Most recently comes news that Ayman al-Zawahiri sent a letter to Zarqawi telling him his goals and means were causing a loss of support for Al Qaeda. For months now there have been signs that the Baathist insurgency wants to end its uprising. Last week, there was one more such signal. Saleh al Mutlak, a prominent Sunni politician whom many believe has ties to the insurgency, publicly proposed a ceasefire. "The fighting should stop," Mutlak told Reuters. "We have fought for two and a half years and the problem is, it doesn't work."

Within the next week, several Sunni groups will gather to put together a formal set of proposals for the United States to consider. "We must find a political solution," he said. A ceasefire during Ramadan, which began last week, "should be a start for direct negotiations between the two sides."

Until recently, the United States has been opposed to negotiating with the insurgents, but that line is weakening. The new U.S. ambassador in Baghdad, Zalmay Khalilzad, has begun meeting with people who are close to the insurgents. But, according to a senior diplomat who spoke on background so as not to interfere with the negotiations, Khalil-zad has not yet met the people with power, who are actually running the insurgency.

From the start, the United States has misunderstood how to handle Iraq's Sunnis, sending the signal that it viewed them all as Baathists. In fact, Saddam's regime was run by a small group of tribal Sunnis, mostly from Tikrit and adjoining areas. He displaced the secular, urban Sunnis, who were Iraq's traditional elite. Some of the latter were left in government bureaucracies and educational establishments, but with little power. Then came de-Baathification and the disbanding of the Army. All of a sudden, tens of thousands of people, nominally members of the Baath Party, lost jobs as engineers, schoolteachers and officials. The result was chaos and an embittered Sunni population.

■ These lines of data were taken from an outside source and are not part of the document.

(* ===== verification/SolCover.v ===== *)
(** * SolCover: source maps and coverage of [go/solcover]

    [solcover.go] (byte code and source-map parsing, the registry of contracts)
    and [coverage.go] (the trace collector and its LCOV report).  The package-level
    maps are one [registry]; go-ethereum's opcodes, the offset mapper, SHA-256 and
    the regular expressions for deployed libraries are classes. *)

From S2P Require Import Prelude GoStrings BigInt.
From stdpp Require Import gmap strings pretty sorting.
Local Open Scope Z_scope.

Definition semicolon : ascii := ascii_of_nat 59.
Definition colon : ascii := ascii_of_nat 58.

Inductive cov_err :=
| DecodeError
| ParseField (f : string) (raw : string)
| LineAndColumnErr (offset : Z) (file : string)
| ParsingRuntimeCode (name : string) (e : cov_err)
| ParsingSrcMap (name : string) (e : cov_err).

(** ** Byte code *)

(** [vm.OpCode.IsPush] and the constant [vm.PUSH0]. *)
Class OpCodes := { IsPush : Z → bool; PUSH0 : Z }.
Class OpCodesLaws `{OpCodes} :=
  IsPush_spec : ∀ op, IsPush op = true ↔ PUSH0 ≤ op ≤ PUSH0 + 32.

(** [libraryPlaceholder]: [73__$], 34 hexadecimal digits, [$__]. *)
Fixpoint skip_xdigits (n : nat) (s : string) : option string :=
  match n, s with
  | O, s => Some s
  | S n, String c s => if is_xdigit c then skip_xdigits n s else None
  | S _, EmptyString => None
  end.

Definition match_placeholder (s : string) : option string :=
  s ← cut_prefix "73__$" s; s ← skip_xdigits 34 s; cut_prefix "$__" s.

(** [ReplaceAllString]: leftmost matches, one after the other. *)
Fixpoint ReplaceAllString (fuel : nat) (s repl : string) : string :=
  match fuel, s with
  | O, _ | _, EmptyString => s
  | S fuel, String c s' =>
      match match_placeholder s with
      | Some rest => repl +:+ ReplaceAllString fuel rest repl
      | None => String c (ReplaceAllString fuel s' repl)
      end
  end.

Fixpoint has_placeholder (s : string) : bool :=
  match s with
  | EmptyString => false
  | String _ s' => bool_decide (is_Some (match_placeholder s)) || has_placeholder s'
  end.

Definition pushZeroAddress : string :=
  "730000000000000000000000000000000000000000".

Abbreviation pcToInstruction := (gmap Z nat).

(** The loop over the program counter; each round consumes a byte of code. *)
Fixpoint parse_loop `{OpCodes} (fuel : nat) (code : bytes) (pc : Z) (instruction : nat)
    (instructions : pcToInstruction) (opCodes : list Z) : pcToInstruction * list Z :=
  match fuel with
  | O => (instructions, opCodes)
  | S fuel =>
      match code !! Z.to_nat pc with
      | None => (instructions, opCodes)
      | Some c =>
          parse_loop fuel code (if IsPush c then pc + (c - PUSH0) + 1 else pc + 1)
            (S instruction) (<[pc := instruction]> instructions) (opCodes ++ [c])
      end
  end.

Definition parseCode `{OpCodes} (RuntimeCode : string) : outcome cov_err (pcToInstruction * list Z) :=
  let rawCode := TrimPrefix "0x" RuntimeCode in
  let rawCode := ReplaceAllString (String.length rawCode) rawCode pushZeroAddress in
  match DecodeString rawCode with
  | None => Fail DecodeError
  | Some code => Ret (parse_loop (length code) code 0 0 ∅ [])
  end.

(** ** Source maps *)

Record Location := mkLocation {
  InstructionNumber : nat; OpCode : Z; FileIdx : Z; Source : string;
  Start : Z; Length : Z; Line : Z; Col : Z; EndLine : Z; EndCol : Z;
  Jump : string; ModifierDepth : Z
}.

(** [offset.Mapper] of a file's contents: its length, and zero-based lines and
    columns of offsets within it. *)
Class Mapper := {
  mapper_Len : string → Z;
  LineAndColumn : string → Z → option (Z * Z);
}.

Record sourceFile := mkSourceFile { contents : string; isExternal : bool }.

Definition nMappingFields : nat := 5.

(** The fields of a node, five of them. *)
Abbreviation srcMapNode := (list string).

(** [copy(curr[:], fields)]: the rest of [curr] stays. *)
Definition copy_fields (curr fields : srcMapNode) : srcMapNode :=
  take nMappingFields fields ++ drop (length fields) curr.

(** The inner loop over [j]: both arrays afterwards. *)
Definition merge_field (last curr : string) : string :=
  if decide (curr = EmptyString) then last else curr.

Fixpoint decompress (last curr : srcMapNode) (instrs : list string) : list srcMapNode :=
  match instrs with
  | [] => []
  | instr :: instrs =>
      let curr := copy_fields curr (Split colon instr) in
      let merged := zip_with merge_field last curr in
      merged :: decompress merged merged instrs
  end.

Definition zeroNode : srcMapNode := replicate nMappingFields EmptyString.

Definition MaxInt64 : Z := 2 ^ 63 - 1.

Definition parse_field (f raw : string) : outcome cov_err Z :=
  match Atoi raw with Some n => Ret n | None => Fail (ParseField f raw) end.

(** The map literal keyed by offsets: one entry when they coincide, for the end.
    Go visits two entries in either order, which only decides the error reported
    when both fail. *)
Definition set_lines `{Mapper} (text : string) (file : string) (start stop : Z) (loc : Location)
    : outcome cov_err Location :=
  let lookup (o : Z) := match LineAndColumn text o with
    | Some lc => Ret lc | None => Fail (LineAndColumnErr o file) end in
  loc ← (if decide (start = stop) then Ret loc
         else '(l, c) ← lookup start;
              Ret (mkLocation (InstructionNumber loc) (OpCode loc) (FileIdx loc) (Source loc)
                (Start loc) (Length loc) (l + 1) (c + 1) (EndLine loc) (EndCol loc)
                (Jump loc) (ModifierDepth loc)));
  '(l, c) ← lookup stop;
  Ret (mkLocation (InstructionNumber loc) (OpCode loc) (FileIdx loc) (Source loc)
    (Start loc) (Length loc) (Line loc) (Col loc) (l + 1) (c + 1) (Jump loc) (ModifierDepth loc)).

(** An unregistered source file is a nil pointer. *)
Definition locationFromNode `{Mapper} (sourceCode : gmap string sourceFile) (node : srcMapNode)
    (sourceList : list string) : outcome cov_err Location :=
  start ← parse_field "s" (node !!! 0%nat);
  len ← parse_field "l" (node !!! 1%nat);
  fileIdx ← parse_field "f" (node !!! 2%nat);
  modDepth ← parse_field "m" (node !!! 4%nat);
  let fileIdx := if (start <? 0) || (len <? 0) || (fileIdx <? 0) then MaxInt64 else fileIdx in
  let loc := mkLocation 0 0 fileIdx EmptyString start len 0 0 0 0 (node !!! 3%nat) modDepth in
  if Z.of_nat (length sourceList) <=? fileIdx then Ret loc
  else
    let file := sourceList !!! Z.to_nat fileIdx in
    let loc := mkLocation 0 0 fileIdx file start len 0 0 0 0 (node !!! 3%nat) modDepth in
    c ← or_panic (sourceCode !! file);
    if mapper_Len (contents c) =? 0 then Ret loc
    else set_lines (contents c) file start (i64 (start + len)) loc.

Definition with_instruction (i : nat) (loc : Location) : Location :=
  mkLocation i (OpCode loc) (FileIdx loc) (Source loc) (Start loc) (Length loc) (Line loc) (Col loc)
    (EndLine loc) (EndCol loc) (Jump loc) (ModifierDepth loc).

Definition with_opcode (op : Z) (loc : Location) : Location :=
  mkLocation (InstructionNumber loc) op (FileIdx loc) (Source loc) (Start loc) (Length loc)
    (Line loc) (Col loc) (EndLine loc) (EndCol loc) (Jump loc) (ModifierDepth loc).

Definition parseSrcMap `{Mapper} (sourceCode : gmap string sourceFile) (SrcMapRuntime : string)
    (sourceList : list string) : outcome cov_err (list Location) :=
  let nodes := decompress zeroNode zeroNode (Split semicolon SrcMapRuntime) in
  omapM (λ inode : nat * srcMapNode,
    with_instruction inode.1 <$> locationFromNode sourceCode inode.2 sourceList)
    (zip (seq 0 (length nodes)) nodes).

(** ** The registry *)

(** [sha256.Sum256] and matching against a compiled pattern of [regexp]. *)
Class Sha256 (H : Type) := Sum256 : bytes → H.
Class Regexp := { MustCompile : string → bool; MatchString : string → string → bool }.

(** What the registry uses of a [compiler.Contract]. *)
Record Contract := mkContract { Code : string; RuntimeCode : string; SrcMapRuntime : string }.

Record compiledContract := mkCompiled {
  contract : Contract;
  name : string;
  sourceList : list string;
  locations : list Location;
  instructions : pcToInstruction;
}.

Section registry.
Context {H : Type} `{Countable H, Sha256 H, Regexp, OpCodes, Mapper}.

Record registry := mkRegistry {
  sourceCode : gmap string sourceFile;
  contractsByName : gmap string compiledContract;
  contractsByHash : gmap H compiledContract;
  contractMatchers : gmap H (string * compiledContract);
  deployedContracts : gmap bytes compiledContract;
}.

Definition RegisterSourceCode (fileName text : string) (isExternal : bool) (r : registry) : registry :=
  mkRegistry (<[fileName := mkSourceFile text isExternal]> (sourceCode r)) (contractsByName r)
    (contractsByHash r) (contractMatchers r) (deployedContracts r).

(** The index [locations[i]] is out of range when the source map is shorter than
    the code. *)
Definition location (cc : option compiledContract) (pc : Z) : outcome cov_err (option Location) :=
  match cc with
  | None => Ret None
  | Some cc =>
      match instructions cc !! pc with
      | None => Ret None
      | Some i => Some <$> or_panic (locations cc !! i)
      end
  end.

Definition registerContractByRegexp (cc : compiledContract) (r : registry) : outcome cov_err registry :=
  let code := TrimPrefix "0x" (Code (contract cc)) in
  let pattern := ReplaceAllString (String.length code) code "73[[:xdigit:]]{40}" in
  if negb (MustCompile pattern) then Panic
  else Ret (mkRegistry (sourceCode r) (contractsByName r) (contractsByHash r)
         (<[Sum256 (string_bytes pattern) := (pattern, cc)]> (contractMatchers r)) (deployedContracts r)).

Definition registerContractByHash (cc : compiledContract) (r : registry) : outcome cov_err registry :=
  match DecodeString (TrimPrefix "0x" (Code (contract cc))) with
  | None => Panic
  | Some bin =>
      Ret (mkRegistry (sourceCode r) (contractsByName r) (<[Sum256 bin := cc]> (contractsByHash r))
        (contractMatchers r) (deployedContracts r))
  end.
(* ===== verification/EntropyServer.v ===== *)
(** * EntropyServer: the block-signing server of [contracts/entropy/entropyserver]

    [main.go]: concurrent HTTP requests share one cached block number.  Each
    request runs in atomic steps (the load of the cache, the limiter, the call to
    the node, the compare-and-swap, the answer); a configuration interleaves any
    number of them. *)

From S2P Require Import Prelude GoStrings BigInt Secrets Signer.
From stdpp Require Import gmap strings.
Local Open Scope Z_scope.

(** [math.U256Bytes] of go-ethereum on numbers of 64 bits. *)
Class U256 := U256Bytes : Z → bytes.
Class U256Law `{U256} := U256Bytes_spec : ∀ x, 0 ≤ x < 2 ^ 256 →
  length (U256Bytes x) = 32%nat ∧ SetBytes (U256Bytes x) = x.

Inductive server_err :=
| OnlyGetMethod | NonNumericBlock | NegativeBlock | BlockNotMined
| FetchErr | SignErr (e : sign_err) | WriteErr.

(** Error texts are sent or hashed; a body is hexadecimal. *)
Inductive answer :=
| Hex (body : string)
| ErrText (e : server_err)
| Report (e : server_err).

(** [X-Cached-Block-Number], once set. *)
Record response := mkResponse { code : Z; resp_body : answer; isCached : option bool }.

(** [write_ok]: whether the body can be written. *)
Record request := mkRequest { Method : string; Path : string; write_ok : bool }.

Definition signerAddrEndpoint : string := "/signer".
(** [fn] may use the backend; its error is propagated. *)
Definition AsMockedEntity (sb : SimulatedBackend) (mock : string)
    (fn : Opts → SimulatedBackend → SimulatedBackend * outcome sim_err ())
    : SimulatedBackend * outcome sim_err () :=
  match mockAccounts sb !! mock with
  | None => (sb, Fail (UnsupportedEntity mock))
  | Some a => fn a sb
  end.

(** ** The chain *)

Definition SendTransaction (sb : SimulatedBackend) (tx : Tx) : outcome sim_err SimulatedBackend :=
  match PoolTransaction (sim sb) tx with
  | None => Fail SendErr
  | Some b => Ret (with_sim sb (if AutoCommit sb then Commit b else b))
  end.

Definition BlockNumber (sb : SimulatedBackend) : Z := CurrentNumber (sim sb).

(** The loop of [FastForward]; [None] when the fuel runs out. *)
Fixpoint ff_loop (fuel : nat) (blockNumber : Z) (sb : SimulatedBackend) (done : bool)
    : option (SimulatedBackend * bool) :=
  match fuel with
  | O => None
  | S fuel =>
      match blockNumber ?= BlockNumber sb with
      | Gt => ff_loop fuel blockNumber (with_sim sb (Commit (sim sb))) true
      | _ => Some (sb, done)
      end
  end.

(** One commit per missing block, and the last check. *)
Definition FastForward (sb : SimulatedBackend) (blockNumber : Z) : option (SimulatedBackend * bool) :=
  ff_loop (S (Z.to_nat (blockNumber - BlockNumber sb))) blockNumber sb false.

(** [None] when waiting for the receipt fails, which ends the test. *)
Definition GasSpent (sb : SimulatedBackend) (tx : Tx) : option Z :=
  used ← GasUsed (sim sb) tx; Some (GasPrice tx * used).

(** ** [Must]: what the returned function reports to the test *)

Inductive report := MustBeUsedOnce | Fatal.

(** [used] is the captured variable; a fatal report ends the test, so that no
    transaction is returned. *)
Definition Must (used : bool) (tx : option Tx) (err : bool) : bool * list report * option Tx :=
  let errs := if used then [MustBeUsedOnce] else [] in
  if err then (true, errs ++ [Fatal], None) else (true, errs, tx).
End backend.
Arguments SimulatedBackend : clear implicits.
Arguments mkBackend {B A K} sim AutoCommit accounts keys mockAccounts.
Arguments sim {B A K}.
Arguments AutoCommit {B A K}.
Arguments accounts {B A K}.
Arguments keys {B A K}.
Arguments mockAccounts {B A K}.

(** ** Accounts of a new backend *)

Section creation.
Context {B A K Tx : Type} `{Countable A, Keys A K, !Chain B A Tx}.

(** The account of a seed, which is the same in every backend. *)
Definition account_of (seed : string) : option (TransactOpts A K * K) :=
  k ← HexToECDSA (EncodeToString (Keccak256 seed)); o ← NewKeyedTransactorWithChainID k 1337; Some (o, k).

Definition unavailable (seed : string) (e : sim_err) : Prop :=
  account_of seed = None ∧ (e = HexToECDSAErr seed ∨ e = TransactorErr seed).

Definition hundred_ether : Z := 100 * 10 ^ 18.
(* ===== verification/Collect.v ===== *)
(** * Collect: the fake Firehose under every schedule

    [FirehoseFake] collects the events of a request as if the block stream, the request loop
    and the client ran one after the other.  Here they run as the goroutines of
    [Pipeline], on the stream of the fake, for [CollectAll] of
    [go/firehose/firehosetest/firehosetest.go], which calls [Recv] until it fails. *)

From S2P Require Import Prelude GoStrings BigInt EthProto Firehose SimBackend FirehoseFake Pipeline.
From stdpp Require Import gmap strings.
Local Open Scope Z_scope.

Section collect.
Context {B A K Tx M T H : Type}.
Context `{Countable A, Keys A K, !Chain B A Tx, !Reader B, AnyPB M}.
Context `{Countable H, ABI T H, Decoder T H, EthCommon}.
Context (range_map : gmap string any → list (string * any)) (f : Fake B A K) (req : EventsRequest).
Context (exs : gmap H (ethEventExtractor (T:=T) (H:=H))) (sigs : list H).
Hypothesis (Hvalid : req_Valid req = true) (Hexs : make_extractors (Signatures req) ∅ = Ret (exs, sigs)).

Let contracts : gset bytes := list_to_set (EthProto.BytesToAddress <$> Contracts req).

(** The stream that the fake serves for the request. *)
Definition served : list (stream_recv (SFBlock * string * Z)) :=
  fake_stream (M:=M) f (mkRequest (StartBlockNum req) (StopBlockNum req) sigs (Contracts req) (req_Cursor req)).

(** The goroutines for the request, with a client that reads until an error. *)
Definition collect_step := step (respond_block range_map exs contracts) true None.

Lemma collect_events_sequential :
  collect_events (M:=M) (T:=T) (H:=H) range_map f req =
    (client ← or_panic (newETHAdaptor (sequential range_map exs contracts served)); CollectAll client).
Proof using Hvalid Hexs.
  unfold collect_events, events. rewrite Hvalid, Hexs. cbv beta iota zeta delta [negb]. unfold proxy_Blocks, sequential.
  fold served. by destruct (Blocks served []).
Qed.

(** C6. Whatever the schedule of the goroutines between the fake Firehose and [CollectAll],
    collecting ends, and with the result of the sequential description, as long as the
    context is not cancelled: once nothing moves, [Recv] has failed, and what it returned
    before is what [collect_events] gathers; the process panics only if that does. *)
Theorem collect_concurrently c : rtc collect_step (Some (start served)) c →
  Wf.Acc (flip collect_step) c ∧
  match c with
  | None => collect_events (M:=M) (T:=T) (H:=H) range_map f req = Panic
  | Some p => cancelled p = false →
      at_rest (respond_block range_map exs contracts) true None p →
      ∃ e, client_err p = Some e ∧ collected (got p) e = collect_events (M:=M) (T:=T) (H:=H) range_map f req
  end.
Proof using Hvalid Hexs.
  intros Hr. split; [apply (measure_terminates collect_step work), pipeline_step_work|].
  rewrite collect_events_sequential. pose proof (pipeline_reach_ok _ _ _ _ _ Hr) as Hok. destruct c as [p|].
  - intros Hc Hrest. destruct Hok as [_ Ht].
    assert (is_Some (client_err p)) as [e He].
    { pose proof (reader_rest _ _ _ p Ht Hrest eq_refl) as Hd. destruct (fwd p); [|done|done].
      by destruct Hd as (_ & _ & ? & _). }
    exists e. split; [done|]. destruct (client_result _ _ _ _ _ _ _ Hr He) as [Ha|[? _]]; [|congruence].
    rewrite Ha. cbn [or_panic mbind outcome_mbind]. by rewrite CollectAll_adaptor.
  - unfold pipeline_ok in Hok. rewrite responses_sequential in Hok. injection Hok as Hp.
    unfold newETHAdaptor. by rewrite Hp.
Qed.
End collect.

(** ** Example *)

#[local] Existing Instance SimBackend.toy_keys.
#[local] Existing Instance SimBackend.toy_chain.
#[local] Existing Instance Firehose.example_abi.
#[local] Existing Instance Firehose.example_decoder.
#[local] Existing Instance EthProto.common.
#[local] Existing Instance FirehoseFake.toy_reader.
#[local] Existing Instance FirehoseFake.toy_any.

Definition toy_block : SFBlock := mkSFBlock 2 (Some 1002) [2] [mkTrace [2; 1] (Some [example_log])].

Lemma toy_served : served (M:=SFBlock) (H:=bytes) (mine toy_fake) (toy_request 2 0) [example_topic] = [RecvBlock (toy_block, "block[2]"%string, 0)].
Proof. vm_compute. reflexivity. Qed.

Definition toy_respond : SFBlock * string * Z → outcome hose_err BlockResponse :=
  respond_block map_to_list {[example_topic := example_extractor]} (list_to_set (EthProto.BytesToAddress <$> Contracts (toy_request 2 0))).

Lemma toy_responds : toy_respond (toy_block, "block[2]"%string, 0) = Ret (toy_response 2).
Proof. vm_compute. reflexivity. Qed.

(** The one block of the fake goes through the goroutines. *)
Lemma collect_concurrently_witness :
  ∃ e, Some EOF = Some e ∧ collected [toy_response 2] e =
    collect_events (M:=SFBlock) (T:=string) (H:=bytes) map_to_list (mine toy_fake) (toy_request 2 0).
Proof.
  refine (proj2 (collect_concurrently (M:=SFBlock) (T:=string) (H:=bytes) map_to_list (mine toy_fake) (toy_request 2 0)
    {[example_topic := example_extractor]} [example_topic] eq_refl (toy_extractors 2 0)
    (Some (mkPipeline [] false (Closed None) (Returned None) [toy_response 2] (Some EOF))) _) eq_refl _).
  - rewrite toy_served. unfold collect_step. fold toy_respond. unfold start.
    step_by (@recv_block (SFBlock * string * Z) BlockResponse).
    eapply rtc_l; [eexists; split; [reflexivity|right; by eapply (@range_block (SFBlock * string * Z) BlockResponse)]|].
    cbn -[toy_respond toy_response toy_block]. rewrite toy_responds. cbn -[toy_respond toy_response toy_block].
    read_by (@send_block (SFBlock * string * Z) BlockResponse).
    step_by (@recv_EOF (SFBlock * string * Z) BlockResponse).
    step_by (@range_closed (SFBlock * string * Z) BlockResponse).
    read_by (@client_end (SFBlock * string * Z) BlockResponse). done.
  - intros c Hm. inversion Hm as [| | | | | | | | | | |? ? ? [? _]]; simplify_eq/=.
Defined.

For the last year, Washington has been trying to reverse these errors. But the Shiite-dominated government has been unwilling to make many compromises. This is understandable. The Shiites suffered greatly under Saddam and the Baath Party. But that perspective might blind them to what is in Iraq's long-term interest. Only a balance of power between the Shia, the Sunni and the Kurds will keep Iraq stable.

The next two weeks are crucial. In all likelihood, the Sunnis will not be able to defeat the constitution, which means they will be further embittered. Washington and the Iraqi government should then put forward a bold program of "national reconciliation" that includes talks with some of the insurgent groups to draw the Sunnis into the political mainstream. Otherwise the dangers grow for Iraq, and for others as well. Iraq's Interior minister, Bayan Jabr, said last week that while Zarqawi had been weakened in recent months, other smaller jihadi groups were getting stronger. And, he added, they were beginning to move men and arms outside of Iraq. "You will see insurgencies in other countries," he warned. There's a dark cloud forming in the Middle East, and it may burst if we don't act soon.